Adhesives could be used for proximal lesion sealing (grade of recommendation B).28,29 Adhesives were the first materials used for caries lesion infiltration. Under clinical uncontaminated conditions, usage of a bonding agent prior to the application of resin infiltration or resin sealant did not increase the resin penetration depth. Additionally, dental adhesive application requires two visits, considering, in these sealing studies, temporary tooth separation was used.23,28,29

CQ14: What properties must resin infiltration materials have? Do resin infiltration and sealing have a substantial difference?

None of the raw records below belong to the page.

Lemma overhead_keeps (w : world) (t_get t_set lat lng : Q) (zoom : Z)
    (map_type : string) (s : state) :
  settled s ->
  let r := cached_get_overhead_view w t_get t_set lat lng zoom map_type s in
  settled (snd r)
  /\ (fetches (snd r) = fetches s ->
      exists l d, fst r = Returned (VRef l) /\ heap s !! l = Some d
        /\ succeeded d = true
        /\ heap (snd r) = <[ l := PyDict.set "from_cache" (VBool true) d ]> (heap s)).
Proof.
  intros (Ho & Hs & HoS & HsS) r. subst r. unfold cached_get_overhead_view.
  destruct (cached_call _ _ _ _ _ _ _ _) as [[[r c'] h'] fetched] eqn:E.
  destruct (cached_call_keeps _ _ _ _ _ _ _ _ _ _ _ _ E HoS)
    as (Hconf & Hkeep & Hsucc & Hhit).
  simpl. split.
  - split; [now apply Hconf|]. split; [exact Hs|]. split; [exact Hsucc|].
    eapply holds_successes_heap; eauto.
  - intros Hlog. apply log_unchanged in Hlog. auto.
Qed.

Lemma street_keeps (w : world) (t_get t_set lat lng : Q) (heading pitch fov : Z)
    (s : state) :
  settled s ->
  let r := cached_get_street_view w t_get t_set lat lng heading pitch fov s in
  settled (snd r)
  /\ (fetches (snd r) = fetches s ->
      exists l d, fst r = Returned (VRef l) /\ heap s !! l = Some d
        /\ succeeded d = true
        /\ heap (snd r) = <[ l := PyDict.set "from_cache" (VBool true) d ]> (heap s)).
Proof.
  intros (Ho & Hs & HoS & HsS) r. subst r. unfold cached_get_street_view.
  destruct (cached_call _ _ _ _ _ _ _ _) as [[[r c'] h'] fetched] eqn:E.
  destruct (cached_call_keeps _ _ _ _ _ _ _ _ _ _ _ _ E HsS)
    as (Hconf & Hkeep & Hsucc & Hhit).
  simpl. split.
  - split; [exact Ho|]. split; [now apply Hconf|].
    split; [eapply holds_successes_heap; eauto | exact Hsucc].
  - intros Hlog. apply log_unchanged in Hlog. auto.
Qed.

Lemma clear_configured (name : string) (ttl : Z) (c : Cache.ImageCache) :
  configured name ttl c -> configured name ttl (Cache.clear c).
Proof.
  intros (Hn & Ht & Hm & _ & _). repeat split; simpl; auto; [constructor | lia].
Qed.

Lemma reachable_settled (s : state) : reachable s -> settled s.
Proof.
  induction 1 as [|w t_get t_set lat lng zoom map_type s _ IH
                  |w t_get t_set lat lng heading pitch fov s _ IH
                  |s _ IH].
  - repeat split; simpl; try constructor; try lia; intros k ts v [].
  - now apply overhead_keeps.
  - now apply street_keeps.
  - destruct IH as (Ho & Hs & _ & _).
    split; [now apply clear_configured|]. split; [now apply clear_configured|].
    split; intros k ts v [].
Qed.

(** In every state the process can reach, the two caches still carry
    the names, lifetimes and capacity that cache.py gave them, hold
    100 entries at most, and [get_all_cache_stats] says so. *)
Theorem global_caches_keep_their_settings (s : state) :
  reachable s ->
  exists o v size_o size_v,
    get_all_cache_stats s = [ ("overhead", VDict o); ("streetview", VDict v) ]
    /\ PyDict.get "name" o = Some (VStr "overhead")
    /\ PyDict.get "ttl_seconds" o = Some (VInt 3600)
    /\ PyDict.get "max_size" o = Some (VInt 100)
    /\ PyDict.get "size" o = Some (VInt size_o) /\ 0 <= size_o <= 100
    /\ PyDict.get "name" v = Some (VStr "streetview")
    /\ PyDict.get "ttl_seconds" v = Some (VInt 1800)
    /\ PyDict.get "max_size" v = Some (VInt 100)
    /\ PyDict.get "size" v = Some (VInt size_v) /\ 0 <= size_v <= 100.
Proof.
  intros Hr. destruct (reachable_settled s Hr)
    as ((Hno & Hto & Hmo & _ & Hlo) & (Hnv & Htv & Hmv & _ & Hlv) & _).
  exists (Cache.stats (overhead_cache s)), (Cache.stats (streetview_cache s)),
    (Z.of_nat (length (Cache._cache (overhead_cache s)))),
    (Z.of_nat (length (Cache._cache (streetview_cache s)))).
  unfold get_all_cache_stats, Cache.stats. simpl.
  rewrite Hno, Hto, Hmo, Hnv, Htv, Hmv.
  repeat (split; [reflexivity || lia|]). lia.
Qed.

(** [clear_all_caches] empties both caches and zeroes their counters,
    leaves their settings and the dicts already handed out alone, and
    makes the next call of either wrapper fetch, whatever was cached
    before. *)
Theorem clear_all_caches_starts_afresh
    (s : state) (w : world) (t_get t_set lat lng : Q)
    (zoom : Z) (map_type : string) (heading pitch fov : Z) :
  let s' := clear_all_caches s in
  (forall c, c = overhead_cache \/ c = streetview_cache ->
     PyDict.get "size" (Cache.stats (c s')) = Some (VInt 0)
     /\ PyDict.get "hits" (Cache.stats (c s')) = Some (VInt 0)
     /\ PyDict.get "misses" (Cache.stats (c s')) = Some (VInt 0)
     /\ PyDict.get "hit_rate" (Cache.stats (c s')) = Some (VInt 0)
     /\ Cache._name (c s') = Cache._name (c s)
     /\ Cache._ttl (c s') = Cache._ttl (c s)
     /\ Cache._max_size (c s') = Cache._max_size (c s))
  /\ heap s' = heap s
  /\ fetches (snd (cached_get_overhead_view w t_get t_set lat lng zoom map_type s'))
     = (fetches s ++ [FetchOverhead lat lng zoom map_type])%list
  /\ fetches (snd (cached_get_street_view w t_get t_set lat lng heading pitch fov s'))
     = (fetches s ++ [FetchStreet lat lng heading pitch fov])%list.
Proof.
  intros s'. split; [|split; [reflexivity|]].
  - intros c [-> | ->]; simpl; auto 10.
  - split.
    + unfold cached_get_overhead_view, cached_call. simpl.
      destruct (Vision.get_overhead_view _ _ _ _ _ _) as [d|e]; [|reflexivity].
      destruct (succeeded d); [|reflexivity].
      now destruct (Cache.set _ _ _ _ _ _).
    + unfold cached_get_street_view, cached_call. simpl.
      destruct (Vision.get_street_view _ _ _ _ _ _ _) as [d|e]; [|reflexivity].
      destruct (succeeded d); [|reflexivity].
      now destruct (Cache.set _ _ _ _ _ _).
Qed.

Lemma serves_repeat
    (c : Cache.ImageCache) (h : list pydict) (log : list fetch_call)
    (lat lng : Q) (params : list (string * pyval)) (t_get t_set t_get' t_set' : Q)
    (tool tool' : outcome pydict) (call : fetch_call) (d : pydict) (ttl : Z)
    (r1 r2 : outcome pyval) (c1 c2 : Cache.ImageCache) (h1 h2 : list pydict)
    (log1 log2 : list fetch_call) :
  AgentFacts.serves c h log lat lng params t_get t_set tool call r1 c1 h1 log1 ->
  AgentFacts.serves c1 h1 log1 lat lng params t_get' t_set' tool' call r2 c2 h2 log2 ->
  stale c lat lng params t_get ->
  tool = Returned d -> succeeded d = true ->
  Cache._ttl c1 = ttl -> (t_get' - t_set < inject_Z ttl)%Q ->
  r1 = Returned (VRef (length h)) /\ r2 = r1
  /\ log2 = (log ++ [call])%list
  /\ h2 !! length h = Some (PyDict.set "from_cache" (VBool true) d)
  /\ Cache._hits c2 = Cache._hits c1 + 1.
Proof.
  intros (_ & Hmiss) (Hhit & _) Hstale -> Hs Httl Hfresh.
  destruct (Hmiss Hstale) as (Hlog & Hr1 & Hh1 & Hcached & _).
  destruct (Hcached Hs) as (_ & Hget).
  rewrite <- Httl in Hfresh.
  destruct (Hhit _ _ Hget Hfresh) as (Hr2 & Hlog2 & Hc2 & l & d0 & [= <-] & Hl & Hh2).
  assert (Hd : h1 !! length h = Some d) by (rewrite Hh1; now apply list_lookup_middle).
  assert (Hsame : Some d0 = Some d)
    by (transitivity (h1 !! length h); [symmetry; exact Hl | exact Hd]).
  injection Hsame as ->.
  split; [exact Hr1|]. split; [congruence|]. split; [congruence|].
  split.
  - rewrite Hh2. apply list_lookup_insert_eq. now apply lookup_lt_Some in Hd.
  - rewrite Hc2. reflexivity.
Qed.

(** Once a wrapper has fetched a view with success, the same request
    made again before the lifetime of the cache has passed, one hour
    for overhead views and half an hour for street views, is served
    without a fetch, whatever the surroundings then are: the caller
    gets the very dict object of the first call, now marked
    [from_cache], and the hit is counted. *)
Theorem repeat_within_ttl_is_served_from_cache
    (s : state) (w w' : world) (t_get t_set t_get' t_set' lat lng : Q)
    (zoom : Z) (map_type : string) (heading pitch fov : Z) :
  reachable s ->
  (forall d,
     stale (overhead_cache s) lat lng (overhead_key_params zoom map_type) t_get ->
     Vision.get_overhead_view w lat lng zoom map_type true = Returned d ->
     succeeded d = true ->
     (t_get' - t_set < 3600)%Q ->
     let r1 := cached_get_overhead_view w t_get t_set lat lng zoom map_type s in
     let r2 := cached_get_overhead_view w' t_get' t_set' lat lng zoom map_type
                 (snd r1) in
     fst r1 = Returned (VRef (length (heap s))) /\ fst r2 = fst r1
     /\ fetches (snd r2) = (fetches s ++ [FetchOverhead lat lng zoom map_type])%list
     /\ heap (snd r2) !! length (heap s)
        = Some (PyDict.set "from_cache" (VBool true) d)
     /\ Cache._hits (overhead_cache (snd r2))
        = Cache._hits (overhead_cache (snd r1)) + 1)
  /\ (forall d,
     stale (streetview_cache s) lat lng (street_key_params heading pitch fov) t_get ->
     Vision.get_street_view w lat lng heading pitch fov true = Returned d ->
     succeeded d = true ->
     (t_get' - t_set < 1800)%Q ->
     let r1 := cached_get_street_view w t_get t_set lat lng heading pitch fov s in
     let r2 := cached_get_street_view w' t_get' t_set' lat lng heading pitch fov
                 (snd r1) in
     fst r1 = Returned (VRef (length (heap s))) /\ fst r2 = fst r1
     /\ fetches (snd r2) = (fetches s ++ [FetchStreet lat lng heading pitch fov])%list
     /\ heap (snd r2) !! length (heap s)
        = Some (PyDict.set "from_cache" (VBool true) d)
     /\ Cache._hits (streetview_cache (snd r2))
        = Cache._hits (streetview_cache (snd r1)) + 1).
Proof.
  intros Hr. pose proof (AgentFacts.reachable_ok s Hr) as Hok. split.
  - intros d Hstale Htool Hs Hfresh r1 r2.
    destruct (AgentFacts.overhead_step w t_get t_set lat lng zoom map_type s Hok)
      as (H1 & _ & Hok1). fold r1 in H1, Hok1.
    destruct (AgentFacts.overhead_step w' t_get' t_set' lat lng zoom map_type
                (snd r1) Hok1) as (H2 & _ & _). fold r2 in H2.
    assert (Httl : Cache._ttl (overhead_cache (snd r1)) = 3600).
    { destruct (reachable_settled (snd r1)) as ((_ & Ht & _) & _); [|exact Ht].
      subst r1. now constructor. }
    exact (serves_repeat _ _ _ _ _ _ _ _ _ _ _ _ _ d 3600 _ _ _ _ _ _ _ _
             H1 H2 Hstale Htool Hs Httl Hfresh).
  - intros d Hstale Htool Hs Hfresh r1 r2.
    destruct (AgentFacts.street_step w t_get t_set lat lng heading pitch fov s Hok)
      as (H1 & _ & Hok1). fold r1 in H1, Hok1.
    destruct (AgentFacts.street_step w' t_get' t_set' lat lng heading pitch fov
                (snd r1) Hok1) as (H2 & _ & _). fold r2 in H2.
    assert (Httl : Cache._ttl (streetview_cache (snd r1)) = 1800).
    { destruct (reachable_settled (snd r1)) as (_ & (_ & Ht & _) & _); [|exact Ht].
      subst r1. now constructor. }
    exact (serves_repeat _ _ _ _ _ _ _ _ _ _ _ _ _ d 1800 _ _ _ _ _ _ _ _
             H1 H2 Hstale Htool Hs Httl Hfresh).
Qed.

(** The tool did not deliver: it raised, or returned a dict whose
    ["success"] entry is not true. *)
Definition failed (tool : outcome pydict) : Prop :=
  match tool with
  | Returned d => succeeded d = false
  | Raised _ => True
  end.

Lemma serves_refetch
    (c : Cache.ImageCache) (h : list pydict) (log : list fetch_call)
    (lat lng : Q) (params : list (string * pyval)) (t_get t_set t_get' t_set' : Q)
    (tool tool' : outcome pydict) (call : fetch_call)
    (r1 r2 : outcome pyval) (c1 c2 : Cache.ImageCache) (h1 h2 : list pydict)
    (log1 log2 : list fetch_call) :
  AgentFacts.serves c h log lat lng params t_get t_set tool call r1 c1 h1 log1 ->
  AgentFacts.serves c1 h1 log1 lat lng params t_get' t_set' tool' call r2 c2 h2 log2 ->
  stale c lat lng params t_get ->
  failed tool ->
  r1 = match tool with
       | Returned _ => Returned (VRef (length h))
       | Raised e => Raised e
       end
  /\ PyDict.get (Cache._make_key lat lng params) (Cache._cache c1) = None
  /\ (length (Cache._cache c1) <= length (Cache._cache c))%nat
  /\ log2 = (log ++ [call; call])%list.
Proof.
  intros (_ & Hmiss) (_ & Hmiss') Hstale Hfailed.
  destruct (Hmiss Hstale) as (Hlog & Hcase).
  assert (Hnone : PyDict.get (Cache._make_key lat lng params) (Cache._cache c1) = None
                  /\ c1 = snd (Cache.get lat lng params t_get c)
                  /\ r1 = match tool with
                          | Returned _ => Returned (VRef (length h))
                          | Raised e => Raised e
                          end).
  { destruct tool as [d|e].
    - destruct Hcase as (Hr1 & _ & _ & Hnot). destruct (Hnot Hfailed). auto.
    - destruct Hcase as (Hr1 & _ & Hc1 & Hget). auto. }
  destruct Hnone as (Hnone & Hc1 & Hr1).
  destruct (Hmiss' (or_introl Hnone)) as (Hlog' & _).
  split; [exact Hr1|]. split; [exact Hnone|]. split.
  - rewrite Hc1. unfold Cache.get.
    destruct (PyDict.get _ (Cache._cache c)) as [[ts v]|]; [|simpl; lia].
    destruct (Qlt_bool _ _); simpl; [lia|]. apply PyDictFacts.length_del_le.
  - rewrite Hlog', Hlog, <- app_assoc. reflexivity.
Qed.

Resin infiltration has higher efficacy and constitutes a one-visit approach.31,32,33 The resin infiltration creates a barrier inside the lesion by replacing the mineral lost, while sealing creates a barrier on the top of the lesion surface. Infiltrants should be low viscosity monomers, in order to infiltrate the caries lesion in depth, while simultaneously be able to form a thick film in order to resist degradation outside the lesion. For deeper infiltration lower viscosity infiltrants could be used, but the viscosity of the monomer is inversely proportional to the oxygen inhibition of polymerising monomers.16 New resin infiltrants must be tested with fillers that remain in the surface, increasing its properties and allowing the residual resin to infiltrate the deeper layers of the lesion; this synthesis seems to be ideal for the infiltration technique.

Conclusions

The goal of these guidelines is to assist dentists and, in general, professionals who deal with infiltration of proximal caries lesions. The guidelines, thus, offer a foundation of recommendations and guidance for making decisions and treatment. Yet, it cannot be a substitute for the judgment of experienced professionals in the actual clinical situation. Taking into consideration that a meta-analysis was not performed (provided the limitations of this systematic review) infiltration of non-cavitated enamel caries lesions is a clinically feasible and effective method for the treatment of interproximal lesions with high success rates. The right management of the cases and the accurate application technique, in combination with a substantial caries remineralisation protocol, constitutes a controlled ultraconservative restorative approach for proximal caries lesions. Due to the small observation time of the contributing studies and their methodological limitations, future research should emphasise the efficacy of resin infiltration in patients with high risk of dental caries, providing a framework for combination with conventional adhesive restorations and trial of new improved infiltration materials.